EXERCISE: Reproduce the data exactly; no word may be added or dropped.

AVAILABLE DATA:
*** Block opens ***
(* ===== verification/Time.v ===== *)
(** * Clocks and deadlines ([kernel/time.c])

    The static variables of the file are the record [clock]; the arch counter
    ([arch_time_read]) is an argument of the operations that sample it.
    [unsigned __int128] intermediates never wrap for 64-bit operands, so they
    are plain integers; conversions back to [uint64_t] are written out. *)
From S2P Require Import Prelude.
#[local] Open Scope Z_scope.

Module Time.

Definition KERNEL_TIME_NS_PER_SECOND : Z := 1000000000.
Definition KERNEL_TIME_MULTIPLIER_SHIFT : Z := 32.
Definition KERNEL_TICKS_PER_SECOND : Z := 100.

Inductive kernel_time_status :=
  | KERNEL_TIME_STATUS_OK
  | KERNEL_TIME_STATUS_INVALID_ARGUMENT
  | KERNEL_TIME_STATUS_ALREADY_INITIALIZED
  | KERNEL_TIME_STATUS_NOT_INITIALIZED
  | KERNEL_TIME_STATUS_DEADLINE_PASSED.

#[export] Instance kernel_time_status_eq_dec : EqDecision kernel_time_status.
Proof. solve_decision. Defined.

Record clock := mk_clock {
  time_initialized : bool;
  time_multiplier : Z;
  time_ticks_multiplier : Z;
  time_boot_realtime_ns : Z;
  time_coarse_monotonic_ns : Z;
}.
Definition clock_zero : clock := mk_clock false 0 0 0 0.

Definition kernel_time_ticks_to_ns (c : clock) (ticks : Z) : Z :=
  u64 (Z.shiftr (ticks * c.(time_multiplier)) KERNEL_TIME_MULTIPLIER_SHIFT).

(** [now] is the counter sample taken while initialising. *)
Definition kernel_time_init (timebase_frequency boot_realtime_ns now : Z) (c : clock)
    : kernel_time_status * clock :=
  if decide (timebase_frequency = 0) then (KERNEL_TIME_STATUS_INVALID_ARGUMENT, c)
  else if c.(time_initialized) then (KERNEL_TIME_STATUS_ALREADY_INITIALIZED, c)
  else
    let multiplier :=
      u64 (u64 (Z.shiftl KERNEL_TIME_NS_PER_SECOND KERNEL_TIME_MULTIPLIER_SHIFT) +
           timebase_frequency - 1) / timebase_frequency in
    let ticks_multiplier :=
      u64 (u64 (Z.shiftl timebase_frequency KERNEL_TIME_MULTIPLIER_SHIFT) +
           KERNEL_TIME_NS_PER_SECOND - 1) / KERNEL_TIME_NS_PER_SECOND in
    let c := mk_clock c.(time_initialized) multiplier ticks_multiplier boot_realtime_ns
               c.(time_coarse_monotonic_ns) in
    (KERNEL_TIME_STATUS_OK,
     mk_clock true multiplier ticks_multiplier boot_realtime_ns (kernel_time_ticks_to_ns c now)).

Definition kernel_time_is_initialized (c : clock) : Z := if c.(time_initialized) then 1 else 0.

Definition kernel_time_monotonic_ns (c : clock) (now : Z) : Z := kernel_time_ticks_to_ns c now.

Definition kernel_time_realtime_ns (c : clock) (now : Z) : Z :=
  u64 (c.(time_boot_realtime_ns) + kernel_time_monotonic_ns c now).

Definition kernel_time_update_coarse (c : clock) (now : Z) : clock :=
  if c.(time_initialized) then
    mk_clock c.(time_initialized) c.(time_multiplier) c.(time_ticks_multiplier)
      c.(time_boot_realtime_ns) (kernel_time_monotonic_ns c now)
  else c.

Definition kernel_time_coarse_monotonic_ns (c : clock) : Z := c.(time_coarse_monotonic_ns).

Definition kernel_time_coarse_realtime_ns (c : clock) : Z :=
  u64 (c.(time_boot_realtime_ns) + kernel_time_coarse_monotonic_ns c).

Definition kernel_time_coarse_resolution_ns : Z :=
  KERNEL_TIME_NS_PER_SECOND / KERNEL_TICKS_PER_SECOND.

Definition kernel_time_boot_realtime_offset (c : clock) : Z := c.(time_boot_realtime_ns).

(** The ticks to wait, before and after the clamp to half of the counter. *)
Definition delta_ticks (c : clock) (delta_ns : Z) : Z :=
  Z.shiftr (delta_ns * c.(time_ticks_multiplier) + UINT32_MAX) KERNEL_TIME_MULTIPLIER_SHIFT.
Definition clamped_ticks (ticks : Z) : Z :=
  if decide (INT64_MAX < ticks) then INT64_MAX else ticks.
(** The deadline in the wrapping counter; 0 would mean "no timer". *)
Definition deadline_value (now_ticks ticks : Z) : Z :=
  let deadline := u64 (now_ticks + ticks) in
  if decide (deadline = 0) then 1 else deadline.

(** [deadline] is the pointer; the second result is the value stored there. *)
Definition kernel_time_deadline_from_monotonic (c : clock) (target_monotonic_ns deadline now_ticks : Z)
    : kernel_time_status * option Z :=
  if decide (deadline = 0) then (KERNEL_TIME_STATUS_INVALID_ARGUMENT, None)
  else if c.(time_initialized) then
    let now_ns := kernel_time_ticks_to_ns c now_ticks in
    if decide (target_monotonic_ns ≤ now_ns) then (KERNEL_TIME_STATUS_DEADLINE_PASSED, None)
    else
      let delta_ns := target_monotonic_ns - now_ns in
      (KERNEL_TIME_STATUS_OK,
       Some (deadline_value now_ticks (clamped_ticks (delta_ticks c delta_ns))))
  else (KERNEL_TIME_STATUS_NOT_INITIALIZED, None).

End Time.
*** Block closes ***
TASK OUTPUT:
(* ===== verification/Time.v ===== *)
(** * Clocks and deadlines ([kernel/time.c])

    The static variables of the file are the record [clock]; the arch counter
    ([arch_time_read]) is an argument of the operations that sample it.
    [unsigned __int128] intermediates never wrap for 64-bit operands, so they
    are plain integers; conversions back to [uint64_t] are written out. *)
From S2P Require Import Prelude.
#[local] Open Scope Z_scope.

Module Time.

Definition KERNEL_TIME_NS_PER_SECOND : Z := 1000000000.
Definition KERNEL_TIME_MULTIPLIER_SHIFT : Z := 32.
Definition KERNEL_TICKS_PER_SECOND : Z := 100.

Inductive kernel_time_status :=
  | KERNEL_TIME_STATUS_OK
  | KERNEL_TIME_STATUS_INVALID_ARGUMENT
  | KERNEL_TIME_STATUS_ALREADY_INITIALIZED
  | KERNEL_TIME_STATUS_NOT_INITIALIZED
  | KERNEL_TIME_STATUS_DEADLINE_PASSED.

#[export] Instance kernel_time_status_eq_dec : EqDecision kernel_time_status.
Proof. solve_decision. Defined.

Record clock := mk_clock {
  time_initialized : bool;
  time_multiplier : Z;
  time_ticks_multiplier : Z;
  time_boot_realtime_ns : Z;
  time_coarse_monotonic_ns : Z;
}.
Definition clock_zero : clock := mk_clock false 0 0 0 0.

Definition kernel_time_ticks_to_ns (c : clock) (ticks : Z) : Z :=
  u64 (Z.shiftr (ticks * c.(time_multiplier)) KERNEL_TIME_MULTIPLIER_SHIFT).

(** [now] is the counter sample taken while initialising. *)
Definition kernel_time_init (timebase_frequency boot_realtime_ns now : Z) (c : clock)
    : kernel_time_status * clock :=
  if decide (timebase_frequency = 0) then (KERNEL_TIME_STATUS_INVALID_ARGUMENT, c)
  else if c.(time_initialized) then (KERNEL_TIME_STATUS_ALREADY_INITIALIZED, c)
  else
    let multiplier :=
      u64 (u64 (Z.shiftl KERNEL_TIME_NS_PER_SECOND KERNEL_TIME_MULTIPLIER_SHIFT) +
           timebase_frequency - 1) / timebase_frequency in
    let ticks_multiplier :=
      u64 (u64 (Z.shiftl timebase_frequency KERNEL_TIME_MULTIPLIER_SHIFT) +
           KERNEL_TIME_NS_PER_SECOND - 1) / KERNEL_TIME_NS_PER_SECOND in
    let c := mk_clock c.(time_initialized) multiplier ticks_multiplier boot_realtime_ns
               c.(time_coarse_monotonic_ns) in
    (KERNEL_TIME_STATUS_OK,
     mk_clock true multiplier ticks_multiplier boot_realtime_ns (kernel_time_ticks_to_ns c now)).

Definition kernel_time_is_initialized (c : clock) : Z := if c.(time_initialized) then 1 else 0.

Definition kernel_time_monotonic_ns (c : clock) (now : Z) : Z := kernel_time_ticks_to_ns c now.

Definition kernel_time_realtime_ns (c : clock) (now : Z) : Z :=
  u64 (c.(time_boot_realtime_ns) + kernel_time_monotonic_ns c now).

Definition kernel_time_update_coarse (c : clock) (now : Z) : clock :=
  if c.(time_initialized) then
    mk_clock c.(time_initialized) c.(time_multiplier) c.(time_ticks_multiplier)
      c.(time_boot_realtime_ns) (kernel_time_monotonic_ns c now)
  else c.

Definition kernel_time_coarse_monotonic_ns (c : clock) : Z := c.(time_coarse_monotonic_ns).

Definition kernel_time_coarse_realtime_ns (c : clock) : Z :=
  u64 (c.(time_boot_realtime_ns) + kernel_time_coarse_monotonic_ns c).

Definition kernel_time_coarse_resolution_ns : Z :=
  KERNEL_TIME_NS_PER_SECOND / KERNEL_TICKS_PER_SECOND.

Definition kernel_time_boot_realtime_offset (c : clock) : Z := c.(time_boot_realtime_ns).

(** The ticks to wait, before and after the clamp to half of the counter. *)
Definition delta_ticks (c : clock) (delta_ns : Z) : Z :=
  Z.shiftr (delta_ns * c.(time_ticks_multiplier) + UINT32_MAX) KERNEL_TIME_MULTIPLIER_SHIFT.
Definition clamped_ticks (ticks : Z) : Z :=
  if decide (INT64_MAX < ticks) then INT64_MAX else ticks.
(** The deadline in the wrapping counter; 0 would mean "no timer". *)
Definition deadline_value (now_ticks ticks : Z) : Z :=
  let deadline := u64 (now_ticks + ticks) in
  if decide (deadline = 0) then 1 else deadline.

(** [deadline] is the pointer; the second result is the value stored there. *)
Definition kernel_time_deadline_from_monotonic (c : clock) (target_monotonic_ns deadline now_ticks : Z)
    : kernel_time_status * option Z :=
  if decide (deadline = 0) then (KERNEL_TIME_STATUS_INVALID_ARGUMENT, None)
  else if c.(time_initialized) then
    let now_ns := kernel_time_ticks_to_ns c now_ticks in
    if decide (target_monotonic_ns ≤ now_ns) then (KERNEL_TIME_STATUS_DEADLINE_PASSED, None)
    else
      let delta_ns := target_monotonic_ns - now_ns in
      (KERNEL_TIME_STATUS_OK,
       Some (deadline_value now_ticks (clamped_ticks (delta_ticks c delta_ns))))
  else (KERNEL_TIME_STATUS_NOT_INITIALIZED, None).

End Time.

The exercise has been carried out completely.